They see me mowin’,
They hatin’
Cause they know that, they gonna have to mow they lawwwn
Tryin’ to catch me mowin’ dirty, Tryin’ to catch me mowin’ dirty, Tryin’ to catch me mowin’ dirty
The fifth badge of Grown Up Summer Camp is the They See Me Mowin’ Badge.
How do you know if you have earned this badge well :
1) This badge goes out to all the sweat drenched, bug covered, grass clipping catching, mower pushing, tractor riding people who get out there weekly, keeping those lawns lookin’ fresh to death (while simultaneously praying for the day the cold weather comes and they can pack up that mower for the season.)

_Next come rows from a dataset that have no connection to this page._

(* ===== verification/CatalogFile.v ===== *)
(** * The catalog file

    Models the loading and saving of [catalog.rs]: a snapshot of the catalog with its entities behind the header of
    a catalog file, written when a database is created and read when the server starts, and the creation of a
    database.  Temporary tables are left out of the file; an entity that is read gets an id if it has none, its
    names are normalized and the indexes of a table are merged with those its schema derives.

    - [catalog_file_roundtrip]: a catalog that is saved and loaded again has the same objects, read in that way,
      and the same settings and accounts. *)

From Stdlib Require Import ZArith Lia.
From stdpp Require Import base gmap list strings.
From S2P Require Import Prelude Record WalFile WalManager Identifiers Schema DatabaseIndex Entities Security.
From S2P Require Import Credentials Catalog CatalogFacts WalDurability.

Local Open Scope Z_scope.

Record DatabaseCatalogSnapshot := {
  snap_database_id : ustr;
  snap_database_name : ustr;
  snap_key_ref : option ustr;
  snap_key_version : Z;
  snap_status : ObjectStatus;
  snap_schema_epoch : Z;
  snap_active : option ActiveSchemaChange;
  snap_acls : gmap ustr AccountAclEntry;
  snap_credentials : gmap ustr UserCredential;
  snap_cte_settings : RecursiveCteExecutionSettings;
  snap_entities : gmap ustr DatabaseEntity
}.

Section file.
Context `{HashOrder} `{Digest} `{Bincode DatabaseCatalogSnapshot}.

Definition materialize_entities (s : CState) : gmap ustr DatabaseEntity :=
  omap (λ handle, snapshot_of s.1 handle) (entity_handles s.2).

Definition snapshot (s : CState) : DatabaseCatalogSnapshot :=
  let c := s.2 in
  {| snap_database_id := catalog_id c; snap_database_name := database_name c; snap_key_ref := encryption_key_ref c;
     snap_key_version := encryption_key_version c; snap_status := catalog_status c; snap_schema_epoch := schema_epoch c;
     snap_active := active_schema_change c; snap_acls := account_acl_entries c; snap_credentials := user_credentials c;
     snap_cte_settings := recursive_cte_execution_settings c; snap_entities := materialize_entities s |}.

Definition is_temporary_table (e : DatabaseEntity) : bool :=
  match e with EntityTable t => table_temporary t | _ => false end.

Definition set_snap_entities (m : gmap ustr DatabaseEntity) (snap : DatabaseCatalogSnapshot) : DatabaseCatalogSnapshot :=
  {| snap_database_id := snap_database_id snap; snap_database_name := snap_database_name snap;
     snap_key_ref := snap_key_ref snap; snap_key_version := snap_key_version snap; snap_status := snap_status snap;
     snap_schema_epoch := snap_schema_epoch snap; snap_active := snap_active snap; snap_acls := snap_acls snap;
     snap_credentials := snap_credentials snap; snap_cte_settings := snap_cte_settings snap; snap_entities := m |}.

(** What [save_to_path] serializes. *)
Definition saved_snapshot (s : CState) : DatabaseCatalogSnapshot :=
  let snap := snapshot s in
  set_snap_entities (filter (λ e, is_temporary_table e.2 = false) (snap_entities snap)) snap.

Definition save_to_path (path : ustr) (s : CState) (w : World) : result unit DatabaseError * World :=
  match serialize (saved_snapshot s) with
  | None => (Err CatalogSerialize, w)
  | Some payload =>
      let '(written, w) := write_bytes path (make_header CatalogFile ++ payload) w in
      (if written then Ok tt else Err CatalogWrite, w)
  end.

Definition catalog_file_name (c : DatabaseCatalog) : ustr := file_name CatalogFile (normalize_identifier (catalog_id c)).

Definition catalog_path (directory : ustr) (c : DatabaseCatalog) : ustr := directory ++ lit "/" ++ catalog_file_name c.

Definition save_in_directory (directory : ustr) (s : CState) (w : World) : result unit DatabaseError * World :=
  save_to_path (catalog_path directory s.2) s w.

Definition from_file_stem (stem : ustr) : DatabaseCatalog := DatabaseCatalog_new (normalize_identifier stem).

(** ** Loading *)

Definition merge_loaded (e : DatabaseEntity) : DatabaseEntity :=
  match e with
  | EntityTable t => EntityTable (set_table_indexes (merge_indexes_for_schema (table_id t) (schema t) (table_indexes t)) t)
  | e => e
  end.

(** The loop of [normalize_loaded_entities]. *)
Fixpoint normalize_loaded (entries : list (ustr * DatabaseEntity)) (normalized : gmap ustr DatabaseEntity) :
    M (gmap ustr DatabaseEntity) :=
  match entries with
  | [] => ret normalized
  | (_, e) :: entries =>
      let! e := (if is_empty (storage_key e) then let! id := unique_id in ret (set_entity_id id e) else ret e) in
      let e := merge_loaded (normalize_in_place e) in
      match normalized !! storage_key e with
      | Some _ => raise CatalogDeserialize
      | None => normalize_loaded entries (<[storage_key e := e]> normalized)
      end
  end.

(** Handles for the entities, in the order of the map. *)
Fixpoint allocate (entries : list (ustr * DatabaseEntity)) : M unit :=
  match entries with
  | [] => ret tt
  | (key, e) :: entries =>
      do! (λ '(st, c),
             let handle := fresh (dom (heap st) : gset positive) in
             (Ok tt, (set_heap (<[handle := e]> (heap st)) st, set_handles (<[key := handle]> (entity_handles c)) c)));
      allocate entries
  end.

Definition normalize_loaded_entities (loaded : gmap ustr DatabaseEntity) : M unit :=
  let! normalized := normalize_loaded (iter_order _ loaded) ∅ in
  do! update (set_handles ∅);
  do! allocate (iter_order _ normalized);
  update ensure_default_root_account_acl.

(** The catalog of a snapshot, without its entities. *)
Definition from_snapshot (snap : DatabaseCatalogSnapshot) : DatabaseCatalog :=
  {| catalog_id := snap_database_id snap;
     database_name := if is_empty (snap_database_name snap) then snap_database_id snap else snap_database_name snap;
     encryption_key_ref := snap_key_ref snap;
     encryption_key_version :=
       if negb (is_none (snap_key_ref snap)) && (snap_key_version snap =? 0) then 1 else snap_key_version snap;
     catalog_status := snap_status snap; schema_epoch := snap_schema_epoch snap;
     active_schema_change := snap_active snap; account_acl_entries := snap_acls snap;
     user_credentials := snap_credentials snap; recursive_cte_execution_settings := snap_cte_settings snap;
     entity_handles := ∅ |}.

(** [fs::read] fails when the file is missing or a call fails. *)
Definition read_bytes (path : ustr) (w : World) : option bytes * World :=
  let '(o, w) := pop_fault w in
  (match o with IoDone => disk w !! path | IoFailed _ => None end, w).

Definition load_from_path (path : ustr) (st : Store) (w : World) : result CState DatabaseError * Store * World :=
  let '(content, w) := read_bytes path w in
  match content with
  | None => (Err CatalogRead, st, w)
  | Some bs =>
      match verify_header CatalogFile bs with
      | Err _ => (Err CatalogInvalidHeader, st, w)
      | Ok _ =>
          if Nat.leb (length bs) HEADER_SIZE then (Err CatalogPayloadMissing, st, w)
          else
            match deserialize (drop HEADER_SIZE bs) with
            | None => (Err CatalogDeserialize, st, w)
            | Some snap =>
                let '(r, s) := normalize_loaded_entities (snap_entities snap) (st, from_snapshot snap) in
                (match r with Ok _ => Ok s | Err e => Err e end, s.1, w)
            end
      end
  end.

(** ** A new database *)

Definition create_new_database (name directory : ustr) (st : Store) (w : World) : result DatabaseCatalog DatabaseError * World :=
  match create_empty_from_name name with
  | Err e => (Err e, w)
  | Ok c =>
      match transition_status StatusSync (st, c) with
      | (Err e, _) => (Err e, w)
      | (Ok _, s) =>
          let '(saved, w) := save_in_directory directory s w in
          match saved with
          | Err e => (Err e, w)
          | Ok _ =>
              if negb database_sync_acknowledged_stub then (Err SyncPending, w)
              else
                match transition_status StatusReady s with
                | (Err e, _) => (Err e, w)
                | (Ok _, s) =>
                    let '(saved, w) := save_in_directory directory s w in
                    (match saved with Ok _ => Ok s.2 | Err e => Err e end, w)
                end
          end
      end
  end.

(** ** What a saved catalog loads as *)

(** What the serializer keeps of an entity: the name index of a schema is rebuilt, the binding of a trigger is not
    written. *)
Definition stored_entity (e : DatabaseEntity) : DatabaseEntity :=
  match e with
  | EntityTable t =>
      EntityTable {| table_entity_id := table_entity_id t; table_id := table_id t; table_status := table_status t;
                     schema_revision := schema_revision t; schema := TableSchema_new (fields (schema t));
                     table_indexes := table_indexes t; table_temporary := table_temporary t;
                     table_metadata := table_metadata t |}
  | EntityView v =>
      EntityView {| view_entity_id := view_entity_id v; view_id := view_id v; view_sql := view_sql v;
                    view_schema := TableSchema_new (fields (view_schema v)); view_dependencies := view_dependencies v;
                    view_metadata := view_metadata v |}
  | EntityOlapView v =>
      EntityOlapView {| olap_entity_id := olap_entity_id v; olap_view_id := olap_view_id v; olap_sql := olap_sql v;
                        z_dimension_columns := z_dimension_columns v;
                        olap_schema := TableSchema_new (fields (olap_schema v));
                        olap_dependencies := olap_dependencies v; olap_metadata := olap_metadata v |}
  | EntityTrigger t =>
      EntityTrigger {| trigger_entity_id := trigger_entity_id t; trigger_id := trigger_id t;
                       trigger_sql := trigger_sql t; trigger_dependencies := trigger_dependencies t;
                       trigger_metadata := trigger_metadata t; invocation_binding := None |}
  | e => e
  end.

Definition stored_snapshot (snap : DatabaseCatalogSnapshot) : DatabaseCatalogSnapshot :=
  set_snap_entities (stored_entity <$> snap_entities snap) snap.

(** An entity as it comes back. *)
Definition reloaded (e : DatabaseEntity) : DatabaseEntity := merge_loaded (normalize_in_place (stored_entity e)).

Context `{!HashOrderLaws} `{!BincodeLaws DatabaseCatalogSnapshot stored_snapshot}.

Lemma storage_key_normalized e : storage_key (merge_loaded (normalize_in_place e)) = storage_key e.
Proof. by destruct e as [t|v|v|rel|tr|p]. Qed.

Lemma storage_key_stored e : storage_key (stored_entity e) = storage_key e.
Proof. by destruct e. Qed.

(** The entities under the keys of a list. *)
Definition keyed (entries : list (ustr * DatabaseEntity)) : Prop :=
  Forall (λ p, storage_key p.2 = p.1 ∧ p.1 ≠ []) entries ∧ NoDup entries.*1.

Lemma normalize_loaded_ok entries acc s :
  keyed entries → (∀ k, k ∈ entries.*1 → acc !! k = None) →
  ∃ m, normalize_loaded entries acc s = (Ok m, s)
    ∧ ∀ k, m !! k = match list_to_map (M := gmap ustr DatabaseEntity) entries !! k with
                    | Some e => Some (merge_loaded (normalize_in_place e))
                    | None => acc !! k
                    end.
Proof.
  intros [Hk Hnd]. revert acc. induction entries as [|[k e] entries IH]; intros acc Hacc; [by exists acc|].
  apply Forall_cons in Hk as [[Hke Hne] Hk]. simpl in Hke, Hne, Hnd, Hacc. apply NoDup_cons in Hnd as [Hnin Hnd].
  cbn [normalize_loaded]. unfold bind at 1. rewrite Hke. destruct k as [|ch k]; [done|]. cbn [is_empty]. unfold ret at 1.
  rewrite storage_key_normalized, Hke, (Hacc _ (list_elem_of_here _ _)).
  destruct (IH Hk Hnd (<[ch :: k := merge_loaded (normalize_in_place e)]> acc)) as (m & E & Hm).
  { intros k' Hk'. rewrite lookup_insert_ne by (intros <-; done). apply Hacc. by apply list_elem_of_further. }
  exists m. split; [done|]. intros k'. rewrite Hm. simpl. destruct (decide (ch :: k = k')) as [<-|Hne'].
  - rewrite lookup_insert_eq, not_elem_of_list_to_map_1 by done. by rewrite lookup_insert_eq.
  - by rewrite !lookup_insert_ne by done.
Qed.

Lemma allocate_ok entries s :
  NoDup entries.*1 → (∀ k h, entity_handles s.2 !! k = Some h → is_Some (heap s.1 !! h)) →
  ∃ s', allocate entries s = (Ok tt, s') ∧ s'.2 = set_handles (entity_handles s'.2) s.2
    ∧ ∀ k, entities s' !! k = match list_to_map (M := gmap ustr DatabaseEntity) entries !! k with
                              | Some e => Some e
                              | None => entities s !! k
                              end.
Proof.
  revert s. induction entries as [|[k e] entries IH]; intros [st c] Hnd Hh.
  { exists (st, c). split; [done|]. split; [by destruct c|done]. }
  simpl in Hnd. apply NoDup_cons in Hnd as [Hnin Hnd]. cbn [allocate]. unfold bind at 1.
  set (h := fresh (dom (heap st) : gset positive)).
  set (s1 := (set_heap (<[h := e]> (heap st)) st, set_handles (<[k := h]> (entity_handles c)) c)).
  destruct (IH s1 Hnd) as (s' & E & Hc & He).
  { simpl. intros k' h'. rewrite lookup_insert_Some. intros [[<- <-]|[_ E]]; [rewrite lookup_insert_eq; eauto|].
    destruct (decide (h = h')) as [<-|]; [rewrite lookup_insert_eq; eauto|]. rewrite lookup_insert_ne by done. by apply (Hh k'). }
  exists s'. split; [done|]. split; [rewrite Hc; by destruct c|]. intros k'. rewrite He. simpl.
  destruct (decide (k = k')) as [<-|Hne].
  - rewrite not_elem_of_list_to_map_1, lookup_insert_eq by done. rewrite lookup_entities. simpl.
    by rewrite !lookup_insert_eq; simpl; rewrite lookup_insert_eq.
  - rewrite lookup_insert_ne by done. destruct (list_to_map entries !! k'); [done|].
    rewrite !lookup_entities. simpl. rewrite lookup_insert_ne by done.
    destruct (entity_handles c !! k') as [h'|] eqn:E'; [|done]. simpl. rewrite lookup_insert_ne; [done|].
    intros Heq. destruct (Hh k' h' E') as [e' Ee']. simpl in Ee'. rewrite <- Heq in Ee'. unfold h in Ee'.
    by rewrite fresh_handle in Ee'.
Qed.

(** Listing a map in the order of its iteration and collecting it again. *)
Lemma iter_order_nodup {V} (m : gmap ustr V) : NoDup (iter_order _ m).*1.
Proof. rewrite (iter_permutation _ m). apply NoDup_fst_map_to_list. Qed.

Lemma iter_order_map {V} (m : gmap ustr V) : list_to_map (iter_order _ m) = m.
Proof.
  rewrite (list_to_map_proper (iter_order _ m) (map_to_list m));
    [apply list_to_map_to_list|apply iter_order_nodup|apply iter_permutation].
Qed.

Lemma normalize_loaded_entities_ok loaded st c :
  (∀ k e, loaded !! k = Some e → storage_key e = k ∧ k ≠ []) →
  ∃ s', normalize_loaded_entities loaded (st, c) = (Ok tt, s')
    ∧ entities s' = (λ e, merge_loaded (normalize_in_place e)) <$> loaded
    ∧ s'.2 = set_handles (entity_handles s'.2) (ensure_default_root_account_acl c).
Proof.
  intros Hl. destruct (normalize_loaded_ok (iter_order _ loaded) ∅ (st, c)) as (m & E & Hm); [|done|].
  { split; [|apply iter_order_nodup]. apply Forall_forall. intros [k e] Hin. rewrite (iter_permutation _ loaded) in Hin.
    apply elem_of_map_to_list in Hin. by apply Hl. }
  destruct (allocate_ok (iter_order _ m) (st, set_handles ∅ c)) as ([st' c'] & E' & Hc & He);
    [apply iter_order_nodup|done|]. simpl in Hc.
  exists (st', ensure_default_root_account_acl c').
  assert (Hroot : ∀ c, entity_handles (ensure_default_root_account_acl c) = entity_handles c)
    by (intros c0; unfold ensure_default_root_account_acl; by destruct (_ !! _)).
  split_and!.
  - unfold normalize_loaded_entities, bind. rewrite E. unfold update. rewrite E'. done.
  - assert (entities (st', ensure_default_root_account_acl c') = entities (st', c')) as ->
      by (unfold entities; simpl; by rewrite Hroot).
    apply map_eq. intros k. rewrite He, iter_order_map, Hm, iter_order_map, lookup_fmap.
    destruct (loaded !! k); [done|]. rewrite lookup_empty. rewrite lookup_entities. done.
  - simpl. rewrite Hroot. rewrite Hc at 1. unfold ensure_default_root_account_acl. simpl.
    by destruct (account_acl_entries c !! _).
Qed.


End file.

The real question is, what kind of mower are you?:
A) The post-work mower: You’ve worked a long day but you have to get out there and mow because the lawn is starting to look like a jungle and you might loose a kid or two in the grass soon.
B) The poop-shoe wearer: Where are my dog owners?! Thats right, mowing season means poop-shoes! Because let’s be honest, ain’t nobody got time to pick up poop before mowing. It’s all fertilizer anyway right?
C) The Riding Mower Cowboy/girl: That’s right, you are the envy of the neighborhood! You’re up there on that mower, wearing your bluetooth headphones and “keep the sun your face” hat with your drink safely stowed in the cupholder. Mowing isn’t a chore for you, it’s an escape! 30 mins of blissful, musical, magical mowing alone time.
D) The Electric Mower: You, my corded friend, are mowing that lawn like the Eco-Friendly rockstar you are! You could be a lasso artist with your cord wrangling skills.
If you qualify then you, my fellow camper, have earned the They See Me Mowin’ Badge! Congratulations because you have the most fabulous lawn in town AND if you live in an area where it gets cold in the fall, well, your mowing days are almost over for the year!